Arties (singing of devotional hymns) using ghumots as the main musical instrument is common practice in several Goan homes during Ganesh Chaturthi.
But ground realities such as the dwindling population of gars as well as the legal implications involved in trapping and dealing in gar skins have forced ghumot specialists to adapt.
Vinayak Akhadkar, 62, is one such. Considered one of the top ghumot players in the state, his group has won laurels over the last several years.
"There is no point ruing about anything. We switched to she-goat skin after monitor-lizard skins became rare," Akhadkar told IANS.
That finding monitor-lizards is getting more and more difficult is a fact endorsed by poachers who specialize in trapping and dealing in gar skin.
Former gar hunter Gabriel Costa claims the hills in coastal as well as interior Goa used to abound in gars until some decades ago. He would trek around the hills, armed with a pickaxe and a chopper with his dog pack that were trained to sniff out gar trails.

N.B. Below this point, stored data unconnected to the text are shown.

(** * invomodo service worker (sw.js): a shallow embedding and its properties

    The worker is embedded as functions over an explicit world: the cache
    storage of the platform, the chronological trace of observable effects
    (network fetches, console output, lifecycle requests, replies posted to
    a message port) and a clock counting cache-storage operations.  The
    network and the failures of the cache storage belong to the
    environment.  Promises are computations in a state-and-rejection monad:
    an [await] is a bind, a [try]/[catch] is [try_catch], a promise that is
    kept as an object holds its settlement. *)

From Stdlib Require Import String Ascii List Bool Arith NArith ZArith Lia.
Import ListNotations.
Open Scope string_scope.
Open Scope list_scope.

(** ** JavaScript string predicates *)

(** [s.startsWith(p)] *)
Fixpoint startsWith (s p : string) {struct p} : bool :=
  match p with
  | EmptyString => true
  | String a p' =>
      match s with
      | EmptyString => false
      | String b s' => Ascii.eqb a b && startsWith s' p'
      end
  end.

(** [s.includes(sub)]: [sub] occurs at some offset of [s]. *)
Fixpoint includes (s sub : string) : bool :=
  startsWith s sub ||
  match s with
  | EmptyString => false
  | String _ s' => includes s' sub
  end.

(** [s.endsWith(suf)]: some tail of [s] is [suf]. *)
Fixpoint endsWith (s suf : string) : bool :=
  String.eqb s suf ||
  match s with
  | EmptyString => false
  | String _ s' => endsWith s' suf
  end.

(** [array.includes(x)] on an array of strings. *)
Definition array_includes (l : list string) (x : string) : bool :=
  existsb (String.eqb x) l.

"They smelt lizards out like there was blood on them. They would sniff out the holes and bark aggressively when they tracked a burrow with a lizard in it. We would then dig the hole and kill the lizard trapped in it," Costa recalled of his hunts.
And while she-goat skin might work for some, others like Marius Fernandes, a ghumot aficionado, are on the lookout for a more authentic replacement to the instrument's epidermal appendage. The need for adaptation of skin-based musical instruments in the contemporary world we live in is a global phenomenon, he said.
"The she-goat skin is a barely acceptable alternative to the gar skin. It is acceptable but doesn't sound the same. Synthetic alternatives are being looked for but there is no audio engineering course available in India, so who is to test the synthetic alternatives to see whether the sound is the same, he asked while speaking to IANS.
Until a synthetic alternative is developed and tested, it looks like she-goats may just have to make do instead of monitor-lizards as far as ghumot lovers are concerned.